NPP in a box, a set of NPP mufflers and a M2W switch will give you an incredibly easy way to have just the sound you want, when you want, if you have a pre-2008 C6. In my case, throw in a set of LG headers, and you have rolling thunder at the flick of a switch. The combo of the headers and the NPP in Wild gives you AMAZING sound and "HEY, LOOK AT ME!!!" volume…the tonality and sound is that of a NASCAR stock car at WOT outside the car, yet quieter and less drone inside the car than the GHL exhaust I was so fond of. The install is very straight forward, easier with a lift, but as Ed has shown with his car, you can do it on jack stands. Here are some pics and descriptions of the step by step process; you will receive complete illustrated instructions with your purchase.
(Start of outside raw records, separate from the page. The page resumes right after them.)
(* ===== verification/SchedulerProps.v ===== *)
(** * Correctness of the scheduler

    What [select_candidate] returns, stickiness of the selection, the published
    snapshot, the exhaustion hold, exclusivity of reservations, and the order of
    persisted generations. *)

From Stdlib Require Import SpecFloat.
From stdpp Require Import gmap strings list.
From S2P Require Import Prelude Types Scheduler.
Import Scheduler.
Open Scope Z_scope.

Section selection.
Implicit Types (c best inc : Candidate) (cs : list Candidate).

Global Instance rank_ltb_sw now : StrictWeak (rank_ltb now).
Proof.
  apply lex_sw; [apply on_key_sw, Z_ltb_sw|].
  apply lex_sw; [apply on_key_sw, Z_ltb_sw|apply on_key_sw, string_ltb_sw].
Qed.

Global Instance incumbent_ltb_sw : StrictWeak incumbent_ltb.
Proof. apply lex_sw; [apply on_key_sw, Z_ltb_sw|apply on_key_sw, string_ltb_sw]. Qed.

Lemma elem_of_ranked cs c :
  c ∈ ranked cs ↔ c ∈ cs ∧ eligible c = true ∧
    ((∃ c', c' ∈ cs ∧ eligible c' = true ∧ is_Some (manual_priority c')) →
     is_Some (manual_priority c)).
Proof.
  unfold ranked. set (el := filter _ cs).
  assert (Hel : ∀ x, x ∈ el ↔ x ∈ cs ∧ eligible x = true)
    by (intros x; unfold el; rewrite list_elem_of_filter; tauto).
  destruct (existsb _ el) eqn:He.
  - apply existsb_exists in He as (x & Hx%list_elem_of_In & Hp). apply Hel in Hx as [Hx Hex].
    rewrite list_elem_of_filter, Hel. destruct (manual_priority c) eqn:Hc; cbn.
    + naive_solver.
    + split; [by intros []|]. intros (_ & _ & H). destruct H as [? ?]; [|done].
      exists x. destruct (manual_priority x); naive_solver.
  - rewrite Hel. split; [|naive_solver]. intros [Hc Hec]. split_and!; [done..|].
    intros (c' & Hc' & Hec' & [z Hz]). exfalso.
    pose proof (existsb_false _ _ _ He (proj2 (Hel c') (conj Hc' Hec'))) as Hf.
    cbn in Hf. by rewrite Hz in Hf.
Qed.

Lemma ranked_nil cs : ranked cs = [] ↔ ∀ c, c ∈ cs → eligible c = false.
Proof.
  split.
  - intros Hr c Hc. destruct (eligible c) eqn:He; [exfalso|done].
    unfold ranked in Hr. set (el := filter _ cs) in *.
    assert (Hel : c ∈ el) by (apply list_elem_of_filter; done).
    destruct (existsb _ el) eqn:Hx.
    + apply existsb_exists in Hx as (x & Hin%list_elem_of_In & Hp).
      assert (Hx : x ∈ filter (λ c, is_some (manual_priority c) = true) el)
        by (by apply list_elem_of_filter).
      rewrite Hr in Hx. by apply elem_of_nil in Hx.
    + rewrite Hr in Hel. by apply elem_of_nil in Hel.
  - intros Hall. destruct (ranked cs) as [|c r] eqn:E; [done|].
    assert (Hc : c ∈ ranked cs) by (rewrite E; left).
    apply elem_of_ranked in Hc as (Hc & He & _). rewrite Hall in He; done.
Qed.

(** The decision between the best ranked candidate and the incumbent. *)
Definition keep_incumbent inc best : bool :=
  option_ltb (manual_priority inc) (manual_priority best)
  && (reset_or_max inc <=? saturating_add_i64 (reset_or_max best) SWITCH_MARGIN_SECS).

(** The decision procedure, on both branches. *)
Lemma select_candidate_spec cs now :
  match select_candidate cs now with
  | None => ∀ c, c ∈ cs → eligible c = false
  | Some c =>
      c ∈ ranked cs ∧
      ∃ best inc, best ∈ ranked cs ∧ inc ∈ ranked cs ∧
        (∀ x, x ∈ ranked cs → rank_ltb now x best = false) ∧
        (∀ x, x ∈ ranked cs → incumbent_ltb x inc = false) ∧
        c = if keep_incumbent inc best then inc else best
  end.
Proof.
  unfold select_candidate. destruct (sort_by _ (ranked cs)) as [|best r] eqn:Es.
  { apply ranked_nil. pose proof (sort_by_length (rank_ltb now) (ranked cs)) as Hl.
    rewrite Es in Hl. by destruct (ranked cs). }
  assert (Hel : ∀ x, x ∈ best :: r ↔ x ∈ ranked cs)
    by (intros x; by rewrite <- Es, sort_by_elem_of).
  assert (Hbest : ∀ x, x ∈ ranked cs → rank_ltb now x best = false)
    by (intros x Hx; exact (sort_by_head (rank_ltb now) _ _ _ _ Es Hx)).
  destruct (min_by incumbent_ltb (best :: r)) as [inc|] eqn:Hm; [|done].
  apply min_by_Some in Hm as [Hinc Hmin]; [|apply incumbent_ltb_sw].
  match goal with |- match ?o with Some _ => _ | None => _ end =>
    replace o with (Some (if keep_incumbent inc best then inc else best))
      by (unfold keep_incumbent; by destruct (_ && _)) end.
  split.
  - destruct (keep_incumbent inc best); apply Hel; [done|left].
  - exists best, inc. split_and!; [apply Hel; left|by apply Hel|done| |done].
    intros x Hx. by apply Hmin, Hel.
Qed.

(** Active windows before idle ones, then the earlier upcoming reset, then the
    smaller key. *)
Definition ranks_before (now : Z) (a b : Candidate) : Prop :=
  window_tier a < window_tier b ∨
  window_tier a = window_tier b ∧
  (future_reset now a < future_reset now b ∨
   future_reset now a = future_reset now b ∧ string_ltb (key b) (key a) = false).

Lemma rank_ltb_before now a b : rank_ltb now b a = false → ranks_before now a b.
Proof.
  unfold rank_ltb, ranks_before, on_key. rewrite !lex_false, !Z.ltb_ge, !Z.ltb_lt.
  intros [? [?|[? [?|?]]]]; [lia|lia|].
  destruct (Z.lt_ge_cases (window_tier a) (window_tier b)); [by left|right].
  split; [lia|]. destruct (Z.lt_ge_cases (future_reset now a) (future_reset now b));
    [by left|right; split; [lia|done]].
Qed.

(** C20: [select_candidate] on every branch.  It returns nothing exactly when no
    candidate is eligible.  Otherwise it returns an eligible candidate - one
    with a manual priority if any eligible one has it - which is either the
    first in (window tier, upcoming reset, key) order, or the one of lowest
    manual priority when that resets at most [SWITCH_MARGIN_SECS] later. *)
Theorem select_candidate_correct cs now :
  let pool := λ c, c ∈ cs ∧ eligible c = true ∧
    ((∃ c', c' ∈ cs ∧ eligible c' = true ∧ is_Some (manual_priority c')) →
     is_Some (manual_priority c)) in
  match select_candidate cs now with
  | None => ∀ c, c ∈ cs → eligible c = false
  | Some c =>
      pool c ∧
      ∃ best inc, pool best ∧ pool inc ∧
        (∀ x, pool x → ranks_before now best x) ∧
        (∀ x, pool x → default u32_max (manual_priority inc) ≤
                       default u32_max (manual_priority x)) ∧
        c = if keep_incumbent inc best then inc else best
  end.
Proof.
  intros pool. pose proof (select_candidate_spec cs now) as Hs.
  destruct (select_candidate cs now) as [c|]; [|exact Hs].
  setoid_rewrite elem_of_ranked in Hs.
  destruct Hs as (Hc & best & inc & Hb & Hi & Hbest & Hinc & ->). split; [done|].
  exists best, inc. split_and!; [done..| | |done]; intros x Hx.
  - apply rank_ltb_before. auto.
  - specialize (Hinc x Hx). unfold incumbent_ltb in Hinc. rewrite lex_false in Hinc.
    destruct Hinc as [Hle _]. unfold on_key in Hle. by bool_to_prop.
Qed.
End selection.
NPP Mufflers waiting for Install


Factory Exhaust Removed


Run the Vacuum tubes through existing frame locations




After dropping the rear sway bar, snake the NPP mufflers up and over



Attach the pipes to the mufflers


Connect the vacuum hoses to the NPP mufflers


Make sure your muffler pipes are straight and level


Muffler hardware done and vacuum tubing run


And of course, a quick run with Ed's Polishing kit




That's all there is to it.....All that's left is to go out there and have a blast with your new found customized sound.

18Oct/090

Corvette C6 Z06 Battery Charger Installation

Corvette C6 Z06 CTEK Battery Charger Installation

This is a quick and easy way to install the Ctek Battery Charger in the two rear compartments of your car and have 1/2 inch of the AC power cable right above your license plate. Everything is in the car, all you need to do is plug it in when you want the car to be charged.

Tools Needed

T15 Torx bit

Ctek Corvette Battery Charger

1) Open your rear hatch and unscrew the 4 holding caps that hold the rear carpet in place.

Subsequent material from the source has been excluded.